Changing the names of things may play well with the political base, but it doesn't keep the bad guys from wanting to destroy us.
WASHINGTON — When President Obama briefed Congressional leaders at the White House last week on his plans to send more troops to Afghanistan, Senator Harry Reid offered some advice: Whatever you do, he told the president, don’t call it a “surge.”

Not to worry. Mr. Obama didn’t and wouldn’t. The exchange, confirmed by people briefed on the discussion, underscored the sensitivity about language in the new era. Mr. Obama and his team are busily scrubbing President George W. Bush’s national security lexicon, if not necessarily all of his policies.

...

Obama advisers said they were not trying to de-emphasize the danger of extremism but to take the politics out of it. Janet Napolitano, the secretary of homeland security, used the term "terrorism" during her Senate confirmation testimony, but also referred to it as "man-caused disasters." She later said that it was a deliberate attempt to change the tone.
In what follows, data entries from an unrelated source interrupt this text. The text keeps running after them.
(* ===== verification/CreditAccount.v ===== *)
(** * Credit: accounts and the ledger

    Package credit-service/internal/account: posting to the ledger, opening
    accounts, and the account service's reads. *)
From S2P Require Import Prelude.
From S2P Require Import GoLib.
From S2P Require Import CreditTypes.
From S2P Require Import CreditDB.
From stdpp Require Import prelude gmap strings.
From Stdlib Require Import ZArith.

Local Open Scope Z_scope.

(** One ledger entry with the account change it records. *)
Record Posting := {
  po_UserID : string;
  po_Kind : account.Kind;
  po_BalanceDelta : Z;
  po_ReservedDelta : Z;
  po_OrderID : option string;
  po_AssignmentID : option string;
}.

Definition idString (v : option string) : string :=
  match v with Some s => s | None => EmptyString end.

Section account_service.
  Context `{UUID, UUIDv7}.

Definition ledger_row (p : Posting) (id : Z) (now : Time) : LedgerEntryRow := {|
  lg_ID := id; lg_UserID := po_UserID p; lg_Kind := po_Kind p;
  lg_BalanceDelta := po_BalanceDelta p; lg_ReservedDelta := po_ReservedDelta p;
  lg_OrderID := po_OrderID p; lg_AssignmentID := po_AssignmentID p;
  lg_CreatedAt := stored_time now |}.

(** One iteration of [Post]'s loop. *)
Definition post_one (now : Time) (p : Posting) : Tx unit :=
  if (po_BalanceDelta p =? 0) && (po_ReservedDelta p =? 0) then mret tt
  else
    a ← ApplyAccountDelta (po_UserID p) (po_BalanceDelta p) (po_ReservedDelta p);
    _ ← require a ErrNoRows;
    n ← gets (λ db, length (ledger db));
    InsertLedgerEntry (ledger_row p (new_v7 n) now).

(** Post applies each posting to its account and appends its ledger entry.
    Postings that change nothing are skipped. *)
Definition Post (now : Time) (postings : list Posting) : Tx unit :=
  for_each (post_one now) postings.

Definition grant_posting (user : string) : Posting := {|
  po_UserID := user; po_Kind := account.Grant; po_BalanceDelta := account.StartingCredits;
  po_ReservedDelta := 0; po_OrderID := None; po_AssignmentID := None |}.

(** Open returns the user's account, first granting the starting credits to a
    user Credit has not seen. *)
Definition Open (now : Time) (user : string) : Tx AccountRow :=
  created ← InsertAccount user now;
  _ ← (if created =? 1 then Post now [grant_posting user] else mret tt);
  a ← LockAccount user;
  require a ErrNoRows.

Definition FromRow (a : AccountRow) : account.Account := {|
  account.UserID := ac_UserID a; account.Balance := ac_Balance a;
  account.Reserved := ac_Reserved a |}.

(** ** PostgresStore *)

Definition parse_user (user : string) : Tx string :=
  require (uuid_parse user) ErrInvalidArgument.

Definition PostgresStore_Account (user : string) : Tx account.Account :=
  id ← parse_user user;
  a ← GetAccount id;
  a ← require a ErrAccountNotFound;
  mret (FromRow a).

Definition ledger_entry (r : LedgerEntryRow) : account.LedgerEntry := {|
  account.le_ID := lg_ID r; account.le_Kind := lg_Kind r;
  account.le_BalanceDelta := lg_BalanceDelta r; account.le_ReservedDelta := lg_ReservedDelta r;
  account.le_OrderID := idString (lg_OrderID r);
  account.le_AssignmentID := idString (lg_AssignmentID r);
  account.le_CreatedAt := lg_CreatedAt r |}.

Definition PostgresStore_LedgerEntries (user : string) (limit offset : Z)
    : Tx (list account.LedgerEntry * Z) :=
  id ← parse_user user;
  rows ← ListLedgerEntries id offset limit;
  total ← CountLedgerEntries id;
  mret (ledger_entry <$> rows, total).

(** The body of the transaction that PostgresStore.Open runs. *)
Definition PostgresStore_Open (user : string) (at_ : Time) : Tx unit :=
  id ← parse_user user;
  _ ← Open at_ id;
  mret tt.

(** ** Service *)

Definition AccountService_GetAccount (user : string) : Tx account.Account :=
  id ← parse_user user;
  PostgresStore_Account id.

Definition normalize_page (p : account.Page) : option account.Page :=
  if (account.Number p <? 0) || (account.Size p <? 0) || (account.MaxPageSize <? account.Size p)
  then None
  else Some {|
    account.Number := if account.Number p =? 0 then 1 else account.Number p;
    account.Size := if account.Size p =? 0 then account.DefaultPageSize else account.Size p |}.

(** The user's entries, newest first, or ErrAccountNotFound. *)
Definition AccountService_ListLedgerEntries (user : string) (p : account.Page)
    : Tx account.LedgerPage :=
  id ← parse_user user;
  p ← require (normalize_page p) ErrInvalidArgument;
  _ ← PostgresStore_Account id;
  let size := account.Size p in
  '(entries, total) ← PostgresStore_LedgerEntries id size (wrap32 (account.Number p - 1) * size);
  mret {| account.lp_Entries := entries;
          account.lp_PageInfo := {|
            account.pi_Page := account.Number p;
            account.pi_PageSize := size;
            account.TotalItems := total;
            account.TotalPages := wrap32 (Z.quot (total + size - 1) size) |} |}.

End account_service.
“That is perhaps only a nuance,” she told Der Spiegel, the German newsmagazine, “but it demonstrates that we want to move away from the politics of fear toward a policy of being prepared for all risks that can occur.”

But the risk, in the minds of some critics, is looking like the government no longer takes the dangers of the world seriously. “They seem more interested in the war on the English language than in what might be thought of as more pressing national security matters,” said Shannen W. Coffin, who served as counsel to former Vice President Dick Cheney. “An Orwellian euphemism or two will not change the fact that bad people want to kill us and destroy us as a free people.”
(from the New York Times, via Althouse)

And let's hope the euphemisms don't numb us to the real dangers of terrorism that are actually out there.

"Man-caused disasters." :-P It's only April, but that already gets my vote for the most clunky phrase of the year.

1 comment:

Keith Alan K said...

"Man-caused disasters" is the worst spin term I have ever heard.